Start of Recorded information

(* ===== verification/Regulator.v ===== *)
(** * The regulators ([lib/tenstorrent/bh_arc/regulator.c], [regulator_config.c])

    The settings of each board's regulators, their programming at boot, and the
    core voltage requests, which go over I2C or over AVS depending on who the
    core regulator has been told to listen to.  [rnd] rounds a float
    operation, as in [Aiclk]; [uninit] is what an uninitialised local variable
    holds before a read fills it. *)

From Stdlib Require Import QArith Qround.
From S2P Require Import Prelude Aiclk Throttler I2c Avs.
#[global] Open Scope Z_scope.

Definition SERDES_VDDL_ADDR : Z := 0x30.
Definition SERDES_VDD_ADDR : Z := 0x31.
Definition SERDES_VDDH_ADDR : Z := 0x32.
Definition GDDR_VDDR_ADDR : Z := 0x33.
Definition GDDRIO_WEST_ADDR : Z := 0x36.
Definition GDDRIO_EAST_ADDR : Z := 0x37.
Definition CB_GDDR_VDDR_WEST_ADDR : Z := 0x54.
Definition CB_GDDR_VDDR_EAST_ADDR : Z := 0x55.
Definition P0V8_VCORE_ADDR : Z := 0x64.
Definition P0V8_VCOREM_ADDR : Z := 0x65.

(** [enum VoltageCmdSource]. *)
Definition VoutCommand : Z := 0.
Definition AVSVoutCommand : Z := 3.

Definition PMBUS_MST_ID : Z := 1.
Definition VOUT_COMMAND : Z := 0x21.
Definition READ_VOUT : Z := 0x8B.
Definition READ_IOUT : Z := 0x8C.
Definition READ_POUT : Z := 0x96.
Definition OPERATION : Z := 0x1.
Definition PMBUS_CMD_BYTE_SIZE : nat := 1.
Definition READ_IOUT_DIRECT_MASK : Z := 0x3FFF.
Definition ENOTSUP : Z := 134.

Inductive PcbType := PcbTypeOrionSLT | PcbTypeP100 | PcbTypeP150 | PcbTypeP300 | PcbTypeUBB | PcbTypeUnknown.

(** ** The settings *)

Record regulator_data := REGULATOR_DATA { cmd : Z; data : list Z; mask : list Z }.
Record regulator_config := MkRegulator { address : Z; regulator_data_of : list regulator_data }.

Definition p1x0_vcore_b0_data : list Z := [0x00; 0x00; 0x00; 0x00; 0x00; 0x02; 0x00; 0x00; 0x11; 0x00; 0x00;
  0x00; 0x00; 0x41; 0x00; 0x00; 0x00; 0x00; 0x00; 0x00; 0x00; 0x00].
Definition p1x0_vcore_b0_mask : list Z := [0x00; 0x00; 0x00; 0x00; 0x00; 0x1f; 0x00; 0x00; 0x1f; 0x00; 0x00;
  0x00; 0x00; 0x7f; 0x00; 0x00; 0x00; 0x00; 0x00; 0x00; 0x00; 0x00].
Definition p1x0_vcore_cb_data : list Z := [0x00; 0x00; 0x00; 0x00; 0x00; 0x00].
Definition p1x0_vcore_cb_mask : list Z := [0x00; 0x07; 0x00; 0x00; 0x00; 0x00].
Definition p1x0_vcore_d3_data : list Z := [0x00].
Definition p1x0_vcore_d3_mask : list Z := [0x80].
Definition p1x0_vcore_ca_data : list Z := [0x00; 0x78; 0x00; 0x00; 0x00].
Definition p1x0_vcore_ca_mask : list Z := [0x00; 0xff; 0x00; 0x00; 0x00].
Definition p1x0_vcore_38_data : list Z := [0x08; 0x00].
Definition p1x0_vcore_38_mask : list Z := [0xff; 0x07].
Definition p1x0_vcore_39_data : list Z := [0x0c; 0x00].
Definition p1x0_vcore_39_mask : list Z := [0xff; 0x07].
Definition p1x0_vcore_e7_data : list Z := [0x01].
Definition p1x0_vcore_e7_mask : list Z := [0x07].
Definition p1x0_vcorem_b0_data : list Z := [0x00; 0x00; 0x2b; 0x00; 0x00; 0x07; 0x00; 0x00; 0x09; 0x00; 0x09;
  0x00; 0x00; 0x00; 0x00; 0x00].
Definition p1x0_vcorem_b0_mask : list Z := [0x00; 0x00; 0x3f; 0x00; 0x00; 0x1f; 0x00; 0x00; 0x1f; 0x00; 0x0f;
  0x00; 0x00; 0x00; 0x00; 0x00].
Definition p1x0_vcorem_38_data : list Z := [0x08; 0x00].
Definition p1x0_vcorem_38_mask : list Z := [0xff; 0x07].
Definition p1x0_vcorem_39_data : list Z := [0x0c; 0x00].
Definition p1x0_vcorem_39_mask : list Z := [0xff; 0x07].
Definition p1x0_vcorem_e7_data : list Z := [0x04].
Definition p1x0_vcorem_e7_mask : list Z := [0x07].
Definition p300_vcore_b0_data : list Z := [0x00; 0x00; 0x3c; 0x00; 0x00; 0x03; 0x00; 0x00; 0x11; 0x00; 0x00;
  0x00; 0x00; 0x00; 0x00; 0x00; 0x00; 0x00; 0x00; 0x00; 0x00; 0x00].
Definition p300_vcore_b0_mask : list Z := [0x00; 0x00; 0x3f; 0x00; 0x00; 0x1f; 0x00; 0x00; 0x1f; 0x00; 0x00;
  0x00; 0x00; 0x00; 0x00; 0x00; 0x00; 0x00; 0x00; 0x00; 0x00; 0x00].
Definition p300_vcore_cb_data : list Z := [0x00; 0x00; 0x00; 0x00; 0x00; 0x00].
Definition p300_vcore_cb_mask : list Z := [0x00; 0x07; 0x00; 0x00; 0x00; 0x00].
Definition p300_vcore_38_data : list Z := [0x02; 0x00].
Definition p300_vcore_38_mask : list Z := [0xff; 0x07].
Definition p300_vcore_39_data : list Z := [0x02; 0x00].
Definition p300_vcore_39_mask : list Z := [0xff; 0x07].
Definition p300_vcore_e7_data : list Z := [0x01].
Definition p300_vcore_e7_mask : list Z := [0x07].
Definition p300_vcorem_b0_data : list Z := [0x00; 0x00; 0x2b; 0x00; 0x00; 0x07; 0x00; 0x00; 0x09; 0x00; 0x09;
  0x00; 0x00; 0x00; 0x00; 0x00].
Definition p300_vcorem_b0_mask : list Z := [0x00; 0x00; 0x3f; 0x00; 0x00; 0x1f; 0x00; 0x00; 0x1f; 0x00; 0x0f;
  0x00; 0x00; 0x00; 0x00; 0x00].
Definition p300_vcorem_38_data : list Z := [0x08; 0x00].
Definition p300_vcorem_38_mask : list Z := [0xff; 0x07].
Definition p300_vcorem_39_data : list Z := [0x0c; 0x00].
Definition p300_vcorem_39_mask : list Z := [0xff; 0x07].
Definition p300_vcorem_e7_data : list Z := [0x04].
Definition p300_vcorem_e7_mask : list Z := [0x07].
Definition ubb_vcore_b0_data : list Z := [0x00; 0x00; 0x00; 0x00; 0x00; 0x02; 0x06; 0x00; 0x11; 0x00; 0x00;
  0x00; 0x00; 0x00; 0x00; 0x00; 0x00; 0x00; 0x00; 0x00; 0x00; 0x00].
Definition ubb_vcore_b0_mask : list Z := [0x00; 0x00; 0x00; 0x00; 0x00; 0x1f; 0x0f; 0x00; 0x1f; 0x00; 0x00;
  0x00; 0x00; 0x00; 0x00; 0x00; 0x00; 0x00; 0x00; 0x00; 0x00; 0x00].
Definition ubb_vcore_cb_data : list Z := [0x00; 0x00; 0x00; 0x00; 0x00; 0x00].
Definition ubb_vcore_cb_mask : list Z := [0x00; 0x07; 0x00; 0x00; 0x00; 0x00].
Definition ubb_vcore_d3_data : list Z := [0x00].
Definition ubb_vcore_d3_mask : list Z := [0x80].
Definition ubb_vcore_ca_data : list Z := [0x00; 0x78; 0x00; 0x00; 0x00].
Definition ubb_vcore_ca_mask : list Z := [0x00; 0xff; 0x00; 0x00; 0x00].
Definition ubb_vcore_38_data : list Z := [0x02; 0x00].
Definition ubb_vcore_38_mask : list Z := [0xff; 0x07].
Definition ubb_vcore_39_data : list Z := [0x02; 0x00].
Definition ubb_vcore_39_mask : list Z := [0xff; 0x07].
Definition ubb_vcore_e7_data : list Z := [0x01].
Definition ubb_vcore_e7_mask : list Z := [0x07].
Definition ubb_vcorem_b0_data : list Z := [0x00; 0x00; 0x2b; 0x00; 0x00; 0x07; 0x00; 0x00; 0x09; 0x00; 0x09;
  0x00; 0x00; 0x00; 0x00; 0x00].
Definition ubb_vcorem_b0_mask : list Z := [0x00; 0x00; 0x3f; 0x00; 0x00; 0x1f; 0x00; 0x00; 0x1f; 0x00; 0x0f;
  0x00; 0x00; 0x00; 0x00; 0x00].
Definition ubb_vcorem_e7_data : list Z := [0x04].
Definition ubb_vcorem_e7_mask : list Z := [0x07].
Definition ubb_gddrio_29_data : list Z := [0xbc; 0x01].
Definition ubb_gddrio_29_mask : list Z := [0xff; 0xff].
Definition ubb_gddrio_21_data : list Z := [0xa3; 0x02].
Definition ubb_gddrio_21_mask : list Z := [0xff; 0xff].
Definition serdes_vr_d2_data : list Z := [0x07].
Definition serdes_vr_d2_mask : list Z := [0xff].
Definition p1x0_vcore_data : list regulator_data := [REGULATOR_DATA 0xb0 p1x0_vcore_b0_data p1x0_vcore_b0_mask;
  REGULATOR_DATA 0xcb p1x0_vcore_cb_data p1x0_vcore_cb_mask;
  REGULATOR_DATA 0xd3 p1x0_vcore_d3_data p1x0_vcore_d3_mask;
  REGULATOR_DATA 0xca p1x0_vcore_ca_data p1x0_vcore_ca_mask;
  REGULATOR_DATA 0x38 p1x0_vcore_38_data p1x0_vcore_38_mask;
  REGULATOR_DATA 0x39 p1x0_vcore_39_data p1x0_vcore_39_mask;
  REGULATOR_DATA 0xe7 p1x0_vcore_e7_data p1x0_vcore_e7_mask].
Definition p1x0_vcorem_data : list regulator_data := [REGULATOR_DATA 0xb0 p1x0_vcorem_b0_data p1x0_vcorem_b0_mask;
  REGULATOR_DATA 0x38 p1x0_vcorem_38_data p1x0_vcorem_38_mask;
  REGULATOR_DATA 0x39 p1x0_vcorem_39_data p1x0_vcorem_39_mask;
  REGULATOR_DATA 0xe7 p1x0_vcorem_e7_data p1x0_vcorem_e7_mask].
Definition p300_vcore_data : list regulator_data := [REGULATOR_DATA 0xb0 p300_vcore_b0_data p300_vcore_b0_mask;
  REGULATOR_DATA 0xcb p300_vcore_cb_data p300_vcore_cb_mask;
  REGULATOR_DATA 0x38 p300_vcore_38_data p300_vcore_38_mask;
  REGULATOR_DATA 0x39 p300_vcore_39_data p300_vcore_39_mask;
  REGULATOR_DATA 0xe7 p300_vcore_e7_data p300_vcore_e7_mask].
Definition p300_vcorem_data : list regulator_data := [REGULATOR_DATA 0xb0 p300_vcorem_b0_data p300_vcorem_b0_mask;
  REGULATOR_DATA 0x38 p300_vcorem_38_data p300_vcorem_38_mask;
  REGULATOR_DATA 0x39 p300_vcorem_39_data p300_vcorem_39_mask;
  REGULATOR_DATA 0xe7 p300_vcorem_e7_data p300_vcorem_e7_mask].
Definition ubb_vcore_data : list regulator_data := [REGULATOR_DATA 0xb0 ubb_vcore_b0_data ubb_vcore_b0_mask;
  REGULATOR_DATA 0xcb ubb_vcore_cb_data ubb_vcore_cb_mask;
  REGULATOR_DATA 0xd3 ubb_vcore_d3_data ubb_vcore_d3_mask;
  REGULATOR_DATA 0xca ubb_vcore_ca_data ubb_vcore_ca_mask;
  REGULATOR_DATA 0x38 ubb_vcore_38_data ubb_vcore_38_mask;
  REGULATOR_DATA 0x39 ubb_vcore_39_data ubb_vcore_39_mask;
  REGULATOR_DATA 0xe7 ubb_vcore_e7_data ubb_vcore_e7_mask].
Definition ubb_vcorem_data : list regulator_data := [REGULATOR_DATA 0xb0 ubb_vcorem_b0_data ubb_vcorem_b0_mask;
  REGULATOR_DATA 0xe7 ubb_vcorem_e7_data ubb_vcorem_e7_mask].
Definition ubb_gddrio_data : list regulator_data := [REGULATOR_DATA 0x29 ubb_gddrio_29_data ubb_gddrio_29_mask;
  REGULATOR_DATA 0x21 ubb_gddrio_21_data ubb_gddrio_21_mask].
Definition serdes_vr_data : list regulator_data := [REGULATOR_DATA 0xd2 serdes_vr_d2_data serdes_vr_d2_mask].
Definition p150_config : list regulator_config := [MkRegulator P0V8_VCORE_ADDR p1x0_vcore_data;
  MkRegulator P0V8_VCOREM_ADDR p1x0_vcorem_data;
  MkRegulator SERDES_VDDL_ADDR serdes_vr_data;
  MkRegulator SERDES_VDD_ADDR serdes_vr_data;
  MkRegulator SERDES_VDDH_ADDR serdes_vr_data].
Definition p300_left_config : list regulator_config := [MkRegulator P0V8_VCORE_ADDR p300_vcore_data;
  MkRegulator P0V8_VCOREM_ADDR p300_vcorem_data;
  MkRegulator SERDES_VDDL_ADDR serdes_vr_data;
  MkRegulator SERDES_VDDH_ADDR serdes_vr_data].
Definition p300_right_config : list regulator_config := [MkRegulator P0V8_VCORE_ADDR p300_vcore_data;
  MkRegulator P0V8_VCOREM_ADDR p300_vcorem_data;
  MkRegulator SERDES_VDDL_ADDR serdes_vr_data;
  MkRegulator SERDES_VDD_ADDR serdes_vr_data;
  MkRegulator SERDES_VDDH_ADDR serdes_vr_data].
Definition ubb_config : list regulator_config := [MkRegulator P0V8_VCORE_ADDR ubb_vcore_data;
  MkRegulator P0V8_VCOREM_ADDR ubb_vcorem_data;
  MkRegulator GDDRIO_WEST_ADDR ubb_gddrio_data;
  MkRegulator GDDRIO_EAST_ADDR ubb_gddrio_data;
  MkRegulator SERDES_VDDL_ADDR serdes_vr_data;
  MkRegulator SERDES_VDD_ADDR serdes_vr_data;
  MkRegulator SERDES_VDDH_ADDR serdes_vr_data].
Definition p150_regulators_config : list regulator_config := p150_config.
Definition p300_left_regulators_config : list regulator_config := p300_left_config.
Definition p300_right_regulators_config : list regulator_config := p300_right_config.
Definition ubb_regulators_config : list regulator_config := ubb_config.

End of Recorded information

• _Your objective_
Extract from the records above the lines from the one containing "#[global] Open Scope Z_scope." to the one containing "Definition CB_GDDR_VDDR_EAST_ADDR : Z", both lines included, exactly as they appear and with nothing else.

• _Result_
#[global] Open Scope Z_scope.

Definition SERDES_VDDL_ADDR : Z := 0x30.
Definition SERDES_VDD_ADDR : Z := 0x31.
Definition SERDES_VDDH_ADDR : Z := 0x32.
Definition GDDR_VDDR_ADDR : Z := 0x33.
Definition GDDRIO_WEST_ADDR : Z := 0x36.
Definition GDDRIO_EAST_ADDR : Z := 0x37.
Definition CB_GDDR_VDDR_WEST_ADDR : Z := 0x54.
Definition CB_GDDR_VDDR_EAST_ADDR : Z := 0x55.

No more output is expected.